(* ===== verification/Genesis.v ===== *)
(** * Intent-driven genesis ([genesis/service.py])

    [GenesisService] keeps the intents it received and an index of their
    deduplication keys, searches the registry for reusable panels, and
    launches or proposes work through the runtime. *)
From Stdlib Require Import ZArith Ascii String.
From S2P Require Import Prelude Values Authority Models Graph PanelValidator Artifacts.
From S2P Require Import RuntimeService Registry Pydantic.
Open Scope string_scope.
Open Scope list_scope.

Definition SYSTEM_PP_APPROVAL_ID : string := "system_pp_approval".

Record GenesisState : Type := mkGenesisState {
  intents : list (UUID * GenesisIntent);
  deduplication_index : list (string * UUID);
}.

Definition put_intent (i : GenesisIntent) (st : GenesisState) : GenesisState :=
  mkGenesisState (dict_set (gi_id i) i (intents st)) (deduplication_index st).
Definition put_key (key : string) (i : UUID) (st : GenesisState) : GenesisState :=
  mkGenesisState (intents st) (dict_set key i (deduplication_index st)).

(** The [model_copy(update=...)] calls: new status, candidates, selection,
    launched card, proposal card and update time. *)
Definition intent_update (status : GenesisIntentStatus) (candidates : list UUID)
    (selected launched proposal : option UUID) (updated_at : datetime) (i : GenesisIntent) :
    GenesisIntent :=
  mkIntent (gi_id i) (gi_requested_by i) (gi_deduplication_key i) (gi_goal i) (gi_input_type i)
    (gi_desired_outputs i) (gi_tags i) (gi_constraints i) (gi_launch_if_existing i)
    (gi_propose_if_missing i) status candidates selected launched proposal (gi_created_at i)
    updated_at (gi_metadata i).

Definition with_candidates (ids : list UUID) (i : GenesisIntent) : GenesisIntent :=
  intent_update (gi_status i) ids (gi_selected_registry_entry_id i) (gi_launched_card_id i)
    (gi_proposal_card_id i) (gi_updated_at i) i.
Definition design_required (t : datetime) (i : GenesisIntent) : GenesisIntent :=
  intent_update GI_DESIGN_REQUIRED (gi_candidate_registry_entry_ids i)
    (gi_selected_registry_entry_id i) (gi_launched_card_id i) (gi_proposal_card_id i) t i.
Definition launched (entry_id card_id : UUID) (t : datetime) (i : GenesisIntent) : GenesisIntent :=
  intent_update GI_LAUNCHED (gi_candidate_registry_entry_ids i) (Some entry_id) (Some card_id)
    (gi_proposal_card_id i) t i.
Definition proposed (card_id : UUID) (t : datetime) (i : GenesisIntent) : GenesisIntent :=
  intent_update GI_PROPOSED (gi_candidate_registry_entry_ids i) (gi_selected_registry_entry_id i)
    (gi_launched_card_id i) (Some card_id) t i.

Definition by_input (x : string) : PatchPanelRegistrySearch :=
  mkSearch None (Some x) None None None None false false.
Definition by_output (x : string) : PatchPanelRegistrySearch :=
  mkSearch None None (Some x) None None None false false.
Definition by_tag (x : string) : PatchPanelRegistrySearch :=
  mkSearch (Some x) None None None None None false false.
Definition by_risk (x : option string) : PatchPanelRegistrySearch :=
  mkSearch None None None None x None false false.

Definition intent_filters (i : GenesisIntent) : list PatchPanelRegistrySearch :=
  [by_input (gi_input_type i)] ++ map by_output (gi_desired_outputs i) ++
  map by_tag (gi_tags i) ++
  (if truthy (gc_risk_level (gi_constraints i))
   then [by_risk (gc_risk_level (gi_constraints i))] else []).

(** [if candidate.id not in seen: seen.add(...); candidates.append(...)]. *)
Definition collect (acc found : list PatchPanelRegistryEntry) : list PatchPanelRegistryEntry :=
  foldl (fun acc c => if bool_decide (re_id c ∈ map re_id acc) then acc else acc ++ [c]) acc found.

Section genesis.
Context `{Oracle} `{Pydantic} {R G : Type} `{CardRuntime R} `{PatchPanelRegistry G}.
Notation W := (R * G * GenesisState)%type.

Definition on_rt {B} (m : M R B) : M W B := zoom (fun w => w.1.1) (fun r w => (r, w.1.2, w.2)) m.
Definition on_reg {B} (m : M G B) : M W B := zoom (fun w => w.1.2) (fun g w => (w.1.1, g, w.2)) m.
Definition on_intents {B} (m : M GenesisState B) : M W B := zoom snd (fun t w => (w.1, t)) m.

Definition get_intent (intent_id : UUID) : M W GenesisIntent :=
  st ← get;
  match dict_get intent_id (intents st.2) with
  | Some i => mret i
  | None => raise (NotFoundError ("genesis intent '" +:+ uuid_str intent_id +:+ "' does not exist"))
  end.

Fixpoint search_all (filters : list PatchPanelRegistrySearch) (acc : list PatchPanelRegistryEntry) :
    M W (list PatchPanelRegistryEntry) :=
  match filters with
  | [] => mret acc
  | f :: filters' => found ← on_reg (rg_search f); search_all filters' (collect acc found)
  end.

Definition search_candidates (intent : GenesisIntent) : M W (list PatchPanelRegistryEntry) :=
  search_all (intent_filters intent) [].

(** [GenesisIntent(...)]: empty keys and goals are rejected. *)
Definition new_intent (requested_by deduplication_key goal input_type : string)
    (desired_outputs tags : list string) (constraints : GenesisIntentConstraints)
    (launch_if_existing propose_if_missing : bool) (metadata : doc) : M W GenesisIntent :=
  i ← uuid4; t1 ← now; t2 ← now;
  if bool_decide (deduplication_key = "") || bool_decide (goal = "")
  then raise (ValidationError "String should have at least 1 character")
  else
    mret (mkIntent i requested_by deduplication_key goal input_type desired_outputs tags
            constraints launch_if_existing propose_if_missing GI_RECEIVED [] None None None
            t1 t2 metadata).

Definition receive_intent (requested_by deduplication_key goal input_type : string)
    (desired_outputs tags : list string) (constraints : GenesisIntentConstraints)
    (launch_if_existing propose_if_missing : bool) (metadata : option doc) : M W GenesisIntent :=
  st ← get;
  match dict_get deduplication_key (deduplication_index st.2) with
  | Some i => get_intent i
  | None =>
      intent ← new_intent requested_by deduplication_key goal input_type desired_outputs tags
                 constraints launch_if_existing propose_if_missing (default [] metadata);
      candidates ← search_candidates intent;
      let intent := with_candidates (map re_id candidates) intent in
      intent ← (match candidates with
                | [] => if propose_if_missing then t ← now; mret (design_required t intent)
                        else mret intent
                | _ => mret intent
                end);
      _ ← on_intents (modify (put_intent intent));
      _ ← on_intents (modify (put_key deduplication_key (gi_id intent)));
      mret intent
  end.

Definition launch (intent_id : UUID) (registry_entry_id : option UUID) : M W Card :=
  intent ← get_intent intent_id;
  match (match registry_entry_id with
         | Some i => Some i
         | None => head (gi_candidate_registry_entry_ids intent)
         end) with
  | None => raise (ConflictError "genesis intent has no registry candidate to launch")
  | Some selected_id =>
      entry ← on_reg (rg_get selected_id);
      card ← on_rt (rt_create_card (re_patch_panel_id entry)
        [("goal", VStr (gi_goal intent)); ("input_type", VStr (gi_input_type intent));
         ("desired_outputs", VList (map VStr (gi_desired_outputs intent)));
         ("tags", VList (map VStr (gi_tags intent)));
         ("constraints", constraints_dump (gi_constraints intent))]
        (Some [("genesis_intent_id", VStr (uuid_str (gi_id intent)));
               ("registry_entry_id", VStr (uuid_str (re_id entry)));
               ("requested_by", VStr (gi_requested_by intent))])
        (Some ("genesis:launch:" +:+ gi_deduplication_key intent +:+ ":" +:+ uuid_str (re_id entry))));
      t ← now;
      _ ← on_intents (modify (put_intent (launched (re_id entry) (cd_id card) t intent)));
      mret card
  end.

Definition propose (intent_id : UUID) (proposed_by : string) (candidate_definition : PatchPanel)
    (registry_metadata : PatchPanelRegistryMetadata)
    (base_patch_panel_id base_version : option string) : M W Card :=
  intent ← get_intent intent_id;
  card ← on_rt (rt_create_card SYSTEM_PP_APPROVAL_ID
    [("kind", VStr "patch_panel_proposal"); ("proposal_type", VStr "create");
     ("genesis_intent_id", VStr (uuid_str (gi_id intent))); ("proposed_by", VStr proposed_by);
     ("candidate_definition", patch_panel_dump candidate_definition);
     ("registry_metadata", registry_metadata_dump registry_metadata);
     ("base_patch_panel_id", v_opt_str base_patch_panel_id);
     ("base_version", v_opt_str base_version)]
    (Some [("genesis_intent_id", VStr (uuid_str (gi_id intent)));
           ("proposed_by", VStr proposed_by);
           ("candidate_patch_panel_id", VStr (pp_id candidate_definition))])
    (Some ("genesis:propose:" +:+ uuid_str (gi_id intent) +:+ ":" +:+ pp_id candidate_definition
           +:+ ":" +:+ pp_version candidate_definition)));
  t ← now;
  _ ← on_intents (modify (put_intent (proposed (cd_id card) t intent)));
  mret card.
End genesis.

======

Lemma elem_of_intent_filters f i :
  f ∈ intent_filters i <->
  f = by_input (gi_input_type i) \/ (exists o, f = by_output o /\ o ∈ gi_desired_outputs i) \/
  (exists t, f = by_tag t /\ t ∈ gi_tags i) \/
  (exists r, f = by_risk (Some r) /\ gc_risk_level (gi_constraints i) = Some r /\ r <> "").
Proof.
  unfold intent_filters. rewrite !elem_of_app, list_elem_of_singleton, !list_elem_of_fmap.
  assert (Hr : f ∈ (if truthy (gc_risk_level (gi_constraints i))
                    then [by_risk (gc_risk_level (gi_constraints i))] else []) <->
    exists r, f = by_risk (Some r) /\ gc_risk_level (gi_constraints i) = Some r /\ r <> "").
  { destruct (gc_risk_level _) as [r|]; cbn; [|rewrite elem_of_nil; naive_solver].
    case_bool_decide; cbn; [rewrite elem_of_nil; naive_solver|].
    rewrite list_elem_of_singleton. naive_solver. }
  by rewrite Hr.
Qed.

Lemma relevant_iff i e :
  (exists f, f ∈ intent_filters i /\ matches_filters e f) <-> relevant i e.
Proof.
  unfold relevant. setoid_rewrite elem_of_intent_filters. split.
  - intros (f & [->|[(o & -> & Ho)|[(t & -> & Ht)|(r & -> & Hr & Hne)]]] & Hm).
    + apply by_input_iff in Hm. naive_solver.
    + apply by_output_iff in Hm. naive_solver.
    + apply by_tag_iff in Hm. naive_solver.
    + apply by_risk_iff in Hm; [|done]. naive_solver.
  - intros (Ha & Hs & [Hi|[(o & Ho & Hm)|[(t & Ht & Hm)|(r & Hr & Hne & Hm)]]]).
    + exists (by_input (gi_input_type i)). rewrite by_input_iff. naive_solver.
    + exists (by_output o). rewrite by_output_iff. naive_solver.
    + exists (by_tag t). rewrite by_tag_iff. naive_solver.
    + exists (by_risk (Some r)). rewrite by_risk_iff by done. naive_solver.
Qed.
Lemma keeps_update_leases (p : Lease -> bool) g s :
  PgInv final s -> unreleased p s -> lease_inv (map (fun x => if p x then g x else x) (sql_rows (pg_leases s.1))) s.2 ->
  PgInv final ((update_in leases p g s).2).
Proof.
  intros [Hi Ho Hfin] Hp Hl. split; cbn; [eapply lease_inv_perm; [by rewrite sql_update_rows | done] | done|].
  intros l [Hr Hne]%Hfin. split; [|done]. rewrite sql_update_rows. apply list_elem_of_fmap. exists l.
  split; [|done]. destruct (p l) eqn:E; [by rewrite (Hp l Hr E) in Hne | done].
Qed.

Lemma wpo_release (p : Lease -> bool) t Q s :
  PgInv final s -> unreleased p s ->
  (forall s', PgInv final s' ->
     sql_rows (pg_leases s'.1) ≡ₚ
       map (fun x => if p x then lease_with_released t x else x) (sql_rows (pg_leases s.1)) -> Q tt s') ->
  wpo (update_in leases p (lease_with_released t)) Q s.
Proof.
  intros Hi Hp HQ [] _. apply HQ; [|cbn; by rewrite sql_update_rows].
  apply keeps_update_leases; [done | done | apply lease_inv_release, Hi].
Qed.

======

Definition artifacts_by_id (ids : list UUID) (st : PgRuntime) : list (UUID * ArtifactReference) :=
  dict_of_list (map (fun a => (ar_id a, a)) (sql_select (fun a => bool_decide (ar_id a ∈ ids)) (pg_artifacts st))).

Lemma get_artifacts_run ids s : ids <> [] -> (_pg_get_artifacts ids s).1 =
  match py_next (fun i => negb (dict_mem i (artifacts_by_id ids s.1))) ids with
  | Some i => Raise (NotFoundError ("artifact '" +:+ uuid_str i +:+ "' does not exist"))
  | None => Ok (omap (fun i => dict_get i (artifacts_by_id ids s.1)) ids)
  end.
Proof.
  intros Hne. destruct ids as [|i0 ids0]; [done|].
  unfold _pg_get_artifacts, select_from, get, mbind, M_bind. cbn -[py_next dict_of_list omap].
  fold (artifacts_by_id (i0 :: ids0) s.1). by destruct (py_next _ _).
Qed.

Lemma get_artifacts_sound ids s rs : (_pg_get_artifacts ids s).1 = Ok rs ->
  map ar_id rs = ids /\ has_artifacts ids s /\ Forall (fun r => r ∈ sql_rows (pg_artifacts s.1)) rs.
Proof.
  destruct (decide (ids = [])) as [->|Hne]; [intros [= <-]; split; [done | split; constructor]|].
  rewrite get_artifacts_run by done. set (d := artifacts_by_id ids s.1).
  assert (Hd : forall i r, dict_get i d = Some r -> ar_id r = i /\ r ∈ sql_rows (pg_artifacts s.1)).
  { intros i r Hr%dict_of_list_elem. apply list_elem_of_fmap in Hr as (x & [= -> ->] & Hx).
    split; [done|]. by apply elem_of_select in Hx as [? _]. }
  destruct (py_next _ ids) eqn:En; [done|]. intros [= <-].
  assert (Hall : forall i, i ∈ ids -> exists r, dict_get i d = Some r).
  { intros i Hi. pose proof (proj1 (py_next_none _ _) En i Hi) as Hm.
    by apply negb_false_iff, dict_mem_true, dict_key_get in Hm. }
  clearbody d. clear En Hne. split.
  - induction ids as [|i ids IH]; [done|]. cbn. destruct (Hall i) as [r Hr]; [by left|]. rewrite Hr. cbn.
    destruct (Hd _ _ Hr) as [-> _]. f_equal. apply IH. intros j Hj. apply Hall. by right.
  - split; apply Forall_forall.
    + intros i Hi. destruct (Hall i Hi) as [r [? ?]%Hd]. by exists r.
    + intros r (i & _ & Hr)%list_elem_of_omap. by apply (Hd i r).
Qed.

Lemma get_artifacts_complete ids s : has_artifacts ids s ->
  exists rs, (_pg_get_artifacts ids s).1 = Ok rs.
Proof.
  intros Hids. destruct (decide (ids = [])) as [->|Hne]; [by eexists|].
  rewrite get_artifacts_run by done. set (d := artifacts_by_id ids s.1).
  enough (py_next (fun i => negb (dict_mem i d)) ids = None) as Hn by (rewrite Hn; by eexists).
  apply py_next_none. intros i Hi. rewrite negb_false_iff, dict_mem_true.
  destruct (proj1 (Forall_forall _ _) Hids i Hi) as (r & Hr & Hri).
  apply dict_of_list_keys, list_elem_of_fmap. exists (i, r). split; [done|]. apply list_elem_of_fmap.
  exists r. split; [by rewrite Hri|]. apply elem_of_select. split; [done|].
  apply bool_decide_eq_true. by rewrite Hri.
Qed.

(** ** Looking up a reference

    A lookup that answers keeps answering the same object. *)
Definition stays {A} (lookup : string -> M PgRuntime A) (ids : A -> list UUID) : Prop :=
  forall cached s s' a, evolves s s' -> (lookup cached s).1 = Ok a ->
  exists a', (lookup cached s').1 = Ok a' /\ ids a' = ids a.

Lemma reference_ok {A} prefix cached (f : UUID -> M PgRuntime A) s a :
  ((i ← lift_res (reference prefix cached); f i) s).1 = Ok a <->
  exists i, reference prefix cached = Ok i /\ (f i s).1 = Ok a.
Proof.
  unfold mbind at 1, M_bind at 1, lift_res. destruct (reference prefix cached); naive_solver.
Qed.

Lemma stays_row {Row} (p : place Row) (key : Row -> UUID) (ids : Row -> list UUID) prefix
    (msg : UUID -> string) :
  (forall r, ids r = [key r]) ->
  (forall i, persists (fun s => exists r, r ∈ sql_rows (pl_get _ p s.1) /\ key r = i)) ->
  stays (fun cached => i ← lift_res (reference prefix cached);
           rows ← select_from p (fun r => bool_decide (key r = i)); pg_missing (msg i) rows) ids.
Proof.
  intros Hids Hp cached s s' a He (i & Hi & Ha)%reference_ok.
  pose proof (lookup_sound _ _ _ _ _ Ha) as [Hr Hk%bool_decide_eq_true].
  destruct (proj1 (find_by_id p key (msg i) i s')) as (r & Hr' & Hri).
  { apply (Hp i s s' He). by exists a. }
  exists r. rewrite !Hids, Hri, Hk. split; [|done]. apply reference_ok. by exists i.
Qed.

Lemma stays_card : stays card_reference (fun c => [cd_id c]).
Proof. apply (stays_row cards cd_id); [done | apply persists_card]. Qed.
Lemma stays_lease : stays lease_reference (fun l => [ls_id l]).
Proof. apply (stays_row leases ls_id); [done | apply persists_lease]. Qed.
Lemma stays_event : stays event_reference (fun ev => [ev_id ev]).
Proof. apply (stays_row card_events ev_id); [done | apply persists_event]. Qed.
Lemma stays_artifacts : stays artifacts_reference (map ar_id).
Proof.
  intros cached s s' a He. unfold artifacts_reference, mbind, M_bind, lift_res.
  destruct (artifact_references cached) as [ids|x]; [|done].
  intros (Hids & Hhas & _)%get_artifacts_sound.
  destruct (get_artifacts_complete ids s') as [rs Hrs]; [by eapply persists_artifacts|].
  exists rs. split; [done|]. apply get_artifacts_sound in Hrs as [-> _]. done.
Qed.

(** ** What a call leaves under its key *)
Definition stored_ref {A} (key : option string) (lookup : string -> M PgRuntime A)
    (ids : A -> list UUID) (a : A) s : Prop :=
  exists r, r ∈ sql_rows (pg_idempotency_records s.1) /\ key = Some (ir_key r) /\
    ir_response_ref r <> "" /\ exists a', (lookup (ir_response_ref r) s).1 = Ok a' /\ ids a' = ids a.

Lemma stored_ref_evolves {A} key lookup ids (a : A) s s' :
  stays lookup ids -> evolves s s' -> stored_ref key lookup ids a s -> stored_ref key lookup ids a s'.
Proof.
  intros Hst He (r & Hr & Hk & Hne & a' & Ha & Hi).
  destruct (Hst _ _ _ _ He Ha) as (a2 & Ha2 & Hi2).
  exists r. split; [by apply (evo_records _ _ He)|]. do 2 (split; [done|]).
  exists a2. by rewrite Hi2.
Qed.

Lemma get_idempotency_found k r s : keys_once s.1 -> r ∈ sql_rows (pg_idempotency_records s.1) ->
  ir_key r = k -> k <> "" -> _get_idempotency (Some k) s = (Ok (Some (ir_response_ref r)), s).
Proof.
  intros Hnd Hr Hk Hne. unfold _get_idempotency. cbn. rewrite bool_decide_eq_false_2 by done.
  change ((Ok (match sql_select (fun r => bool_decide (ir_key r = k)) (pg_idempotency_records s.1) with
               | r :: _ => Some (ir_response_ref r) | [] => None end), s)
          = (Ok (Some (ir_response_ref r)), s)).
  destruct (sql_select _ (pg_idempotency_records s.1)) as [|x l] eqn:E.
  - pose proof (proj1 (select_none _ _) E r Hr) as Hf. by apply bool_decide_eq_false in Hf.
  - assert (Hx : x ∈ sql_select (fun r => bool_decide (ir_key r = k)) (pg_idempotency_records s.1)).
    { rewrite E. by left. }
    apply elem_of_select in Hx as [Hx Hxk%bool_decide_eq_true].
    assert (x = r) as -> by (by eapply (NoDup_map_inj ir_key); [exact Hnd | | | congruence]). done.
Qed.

======

** Your objective **
Every line above that holds the string "PatchPanelRegistrySearch" should be returned.

** Answer for this exercise **
Definition by_input (x : string) : PatchPanelRegistrySearch :=
Definition by_output (x : string) : PatchPanelRegistrySearch :=
Definition by_tag (x : string) : PatchPanelRegistrySearch :=
Definition by_risk (x : option string) : PatchPanelRegistrySearch :=
Definition intent_filters (i : GenesisIntent) : list PatchPanelRegistrySearch :=
Fixpoint search_all (filters : list PatchPanelRegistrySearch) (acc : list PatchPanelRegistryEntry) :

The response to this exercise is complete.